Lemma full_iff_size b : wf b -> full b = true <-> size b = capacity b.
Proof.
  intros Hwf. rewrite size_cases by done. destruct Hwf as [Hc Hl Hh Ht Hf].
  unfold full, capacity. destruct (_full b); split_tests; split; (lia || done).
Qed.

Lemma empty_false_size b : wf b -> empty b = false <-> 0 < size b.
Proof.
  intros Hwf. pose proof (empty_iff_size b Hwf). pose proof (size_range b Hwf).
  destruct (empty b); split; intros; try done; lia.
Qed.

(** *** The invariant is kept *)

Lemma make_wf n b : make n = Some b -> wf b.
Proof.
  unfold make. intros Hmk.
  destruct (Z.leb_spec n 0); [done|].
  destruct (Z.ltb_spec PTRDIFF_MAX n); [done|].
  injection Hmk as <-. split; simpl; try lia; try done.
  rewrite length_replicate. lia.
Qed.

Lemma make_Some n :
  0 < n <= PTRDIFF_MAX ->
  make n = Some {| _buf := replicate (Z.to_nat n) value_init; _cap := n;
                   _head := 0; _tail := 0; _full := false |}.
Proof.
  intros. unfold make.
  destruct (Z.leb_spec n 0); [lia|].
  destruct (Z.ltb_spec PTRDIFF_MAX n); [lia|done].
Qed.

Lemma wfb_wf b : wfb b = true -> wf b.
Proof.
  unfold wfb. intros Hb. repeat (apply andb_prop in Hb as [Hb ?]).
  split; try lia.
  intros Hfull. rewrite Hfull in *. simpl in *. lia.
Qed.

Lemma clear_wf b : wf b -> wf (clear b).
Proof. intros [Hc Hl Hh Ht Hf]. split; simpl; try lia; done. Qed.

Lemma push_back_wf v b : wf b -> wf (push_back v b).
Proof.
  intros [Hc Hl Hh Ht Hf]. split; simpl.
  - done.
  - by rewrite vec_set_length.
  - mod_arith b. split_tests; lia.
  - destruct (_full b); mod_arith b; split_tests; lia.
  - intros Heq. by apply Z.eqb_eq in Heq.
Qed.

Lemma push_front_wf v b : wf b -> wf (push_front v b).
Proof.
  intros [Hc Hl Hh Ht Hf]. split; simpl.
  - done.
  - by rewrite vec_set_length.
  - destruct (_full b); mod_arith b; split_tests; lia.
  - mod_arith b. split_tests; lia.
  - intros Heq. by apply Z.eqb_eq in Heq.
Qed.

Lemma pop_front_wf b : wf b -> wf (pop_front b).
Proof.
  intros Hwf. unfold pop_front. destruct (empty b); simpl; [done|].
  destruct Hwf as [Hc Hl Hh Ht Hf]. split; simpl; try done.
  mod_arith b. split_tests; lia.
Qed.

Lemma pop_back_wf b : wf b -> wf (pop_back b).
Proof.
  intros Hwf. unfold pop_back. destruct (empty b); simpl; [done|].
  destruct Hwf as [Hc Hl Hh Ht Hf]. split; simpl; try done.
  mod_arith b. split_tests; lia.
Qed.

Lemma fill_wf v b : wf b -> wf (fill v b).
Proof.
  intros [Hc Hl Hh Ht Hf]. split; simpl; try lia; try done.
  by rewrite length_replicate.
Qed.

Lemma assign_loop_wf k first b : wf b -> wf (assign_loop k first b).
Proof.
  revert first b. induction k as [|k IH]; intros [|x first] b Hwf; simpl; try done.
  apply IH. by apply push_back_wf.
Qed.

Lemma assign_wf range b : wf b -> wf (assign range b).
Proof. intros. apply assign_loop_wf. by apply clear_wf. Qed.

Lemma assign_fill_loop_wf k v b : wf b -> wf (assign_fill_loop k v b).
Proof.
  revert b. induction k as [|k IH]; intros b Hwf; simpl; [done|].
  apply IH. by apply push_back_wf.
Qed.

Lemma assign_fill_wf n v b : wf b -> wf (assign_fill n v b).
Proof. intros. apply assign_fill_loop_wf. by apply clear_wf. Qed.

Lemma read_buffer b out num : (read b out num).1.1 = b.
Proof. unfold read. repeat case_match; done. Qed.

Lemma swap_wf a o : wf a -> wf o -> wf (swap a o).1 /\ wf (swap a o).2.
Proof. intros [] []. split; split; done. Qed.

Lemma reachable_wf b : reachable b -> wf b.
Proof.
  induction 1;
    eauto using make_wf, push_back_wf, push_front_wf, pop_front_wf, pop_back_wf,
      clear_wf, fill_wf, assign_wf, assign_fill_wf.
  - by rewrite read_buffer.
  - by apply swap_wf.
  - by apply swap_wf.
Qed.
(** *** Logical contents *)

Lemma index_phys b i :
  wf b -> 0 <= i <= _cap b ->
  index b i = vec_get (_buf b) (if _tail b + i <? _cap b then _tail b + i
                                else _tail b + i - _cap b).
Proof. intros [Hc Hl Hh Ht Hf] Hi. unfold index. by mod_arith b. Qed.

Lemma contents_length b : length (contents b) = Z.to_nat (size b).
Proof. unfold contents. by rewrite length_fmap, length_seqZ. Qed.

Lemma contents_lookup b (k : nat) :
  (k < Z.to_nat (size b))%nat -> contents b !! k = Some (index b (Z.of_nat k)).
Proof.
  intros. unfold contents.
  rewrite list_lookup_fmap, lookup_seqZ_lt by lia. done.
Qed.

Lemma contents_lookup_ge b (k : nat) :
  (Z.to_nat (size b) <= k)%nat -> contents b !! k = None.
Proof. intros. apply lookup_ge_None_2. by rewrite contents_length. Qed.

(** A list is the contents of a buffer when it has its size and agrees
    with [operator[]] at every index. *)
Lemma contents_intro b l :
  length l = Z.to_nat (size b) ->
  (forall k : nat, (k < length l)%nat -> l !! k = Some (index b (Z.of_nat k))) ->
  contents b = l.
Proof.
  intros Hlen Hl. apply list_eq. intros k.
  destruct (Nat.lt_ge_cases k (length l)).
  - rewrite Hl by done. apply contents_lookup. lia.
  - rewrite contents_lookup_ge by lia. symmetry. by apply lookup_ge_None_2.
Qed.

Lemma size_push_back v b :
  wf b -> size (push_back v b) = if full b then _cap b else size b + 1.
Proof.
  intros Hwf. rewrite (size_cases _ (push_back_wf v b Hwf)), (size_cases b Hwf).
  destruct Hwf as [Hc Hl Hh Ht Hf]. unfold full. simpl.
  full_cases b Hf; mod_arith b; split_tests; lia.
Qed.

Lemma size_push_front v b :
  wf b -> size (push_front v b) = if full b then _cap b else size b + 1.
Proof.
  intros Hwf. rewrite (size_cases _ (push_front_wf v b Hwf)), (size_cases b Hwf).
  destruct Hwf as [Hc Hl Hh Ht Hf]. unfold full. simpl.
  full_cases b Hf; mod_arith b; split_tests; lia.
Qed.
Lemma contents_push_back v b :
  wf b ->
  contents (push_back v b)
  = (if full b then drop 1 (contents b) else contents b) ++ [v].
Proof.
  intros Hwf. pose proof (push_back_wf v b Hwf) as Hwf'.
  pose proof (size_push_back v b Hwf) as Hsz.
  pose proof (size_range b Hwf) as Hr.
  pose proof (size_cases b Hwf) as Hsc.
  assert (Hlen : length ((if full b then drop 1 (contents b) else contents b) ++ [v])
                 = Z.to_nat (size (push_back v b))).
  { rewrite length_app, Hsz. simpl. unfold full in *.
    destruct (Hwf) as [Hc Hl Hh Ht Hf].
    full_cases b Hf; rewrite ?length_drop, contents_length; lia. }
  apply contents_intro; [done|].
  intros k Hk. rewrite Hlen, Hsz in Hk.
  rewrite (index_phys _ _ Hwf') by (simpl; unfold full in *; destruct (_full b); lia).
  destruct (Hwf) as [Hc Hl Hh Ht Hf]. unfold full in *. simpl.
  full_cases b Hf.
  - destruct (decide (Z.of_nat k = _cap b - 1)) as [Hlast|Hlast].
    + rewrite lookup_app_r by (rewrite length_drop, contents_length; lia).
      rewrite length_drop, contents_length.
      replace (k - (Z.to_nat (size b) - 1))%nat with 0%nat by lia. simpl.
      f_equal. mod_arith b. slots.
    + rewrite lookup_app_l by (rewrite length_drop, contents_length; lia).
      rewrite lookup_drop, contents_lookup by lia.
      rewrite index_phys by (done || lia).
      f_equal. mod_arith b. slots.
  - destruct (decide (Z.of_nat k = size b)) as [Hlast|Hlast].
    + rewrite lookup_app_r by (rewrite contents_length; lia).
      rewrite contents_length.
      replace (k - Z.to_nat (size b))%nat with 0%nat by lia. simpl.
      f_equal. slots.
    + rewrite lookup_app_l by (rewrite contents_length; lia).
      rewrite contents_lookup by lia.
      rewrite index_phys by (done || lia).
      f_equal. slots.
Qed.

Lemma contents_push_front v b :
  wf b ->
  contents (push_front v b)
  = v :: (if full b then take (Z.to_nat (size b - 1)) (contents b) else contents b).
Proof.
  intros Hwf. pose proof (push_front_wf v b Hwf) as Hwf'.
  pose proof (size_push_front v b Hwf) as Hsz.
  pose proof (size_range b Hwf) as Hr.
  pose proof (size_cases b Hwf) as Hsc.
  set (rest := if full b then take (Z.to_nat (size b - 1)) (contents b) else contents b).
  assert (Hrest : length rest = Z.to_nat (size (push_front v b) - 1)).
  { rewrite Hsz. subst rest. unfold full in *. destruct (Hwf) as [Hc Hl Hh Ht Hf].
    full_cases b Hf; rewrite ?length_take, contents_length; lia. }
  assert (Hpos : 0 < size (push_front v b)).
  { rewrite Hsz. destruct (Hwf) as [Hc _ _ _ _]. destruct (full b); lia. }
  apply contents_intro; [simpl; lia|].
  intros k Hk. simpl in Hk. rewrite Hrest in Hk.
  rewrite (index_phys _ _ Hwf') by (pose proof (size_range _ Hwf'); simpl in *; lia).
  rewrite Hsz in Hk, Hpos. subst rest.
  destruct (Hwf) as [Hc Hl Hh Ht Hf]. unfold full in *. simpl.
  destruct k as [|k]; simpl.
  - f_equal. mod_arith b. slots.
  - full_cases b Hf.
    + rewrite lookup_take_lt, contents_lookup by lia.
      rewrite index_phys by (done || lia).
      f_equal. mod_arith b. slots.
    + rewrite contents_lookup by lia.
      rewrite index_phys by (done || lia).
      f_equal. mod_arith b. slots.
Qed.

#### [TASK TO COMPLETE]
Give again, word for word, the lines of the listing, starting at its first line and ending with the line containing "destruct (Z.ltb_spec PTRDIFF_MAX n); [done|].".

#### [ANSWER BELOW]
Lemma full_iff_size b : wf b -> full b = true <-> size b = capacity b.
Proof.
  intros Hwf. rewrite size_cases by done. destruct Hwf as [Hc Hl Hh Ht Hf].
  unfold full, capacity. destruct (_full b); split_tests; split; (lia || done).
Qed.

Lemma empty_false_size b : wf b -> empty b = false <-> 0 < size b.
Proof.
  intros Hwf. pose proof (empty_iff_size b Hwf). pose proof (size_range b Hwf).
  destruct (empty b); split; intros; try done; lia.
Qed.

(** *** The invariant is kept *)

Lemma make_wf n b : make n = Some b -> wf b.
Proof.
  unfold make. intros Hmk.
  destruct (Z.leb_spec n 0); [done|].
  destruct (Z.ltb_spec PTRDIFF_MAX n); [done|].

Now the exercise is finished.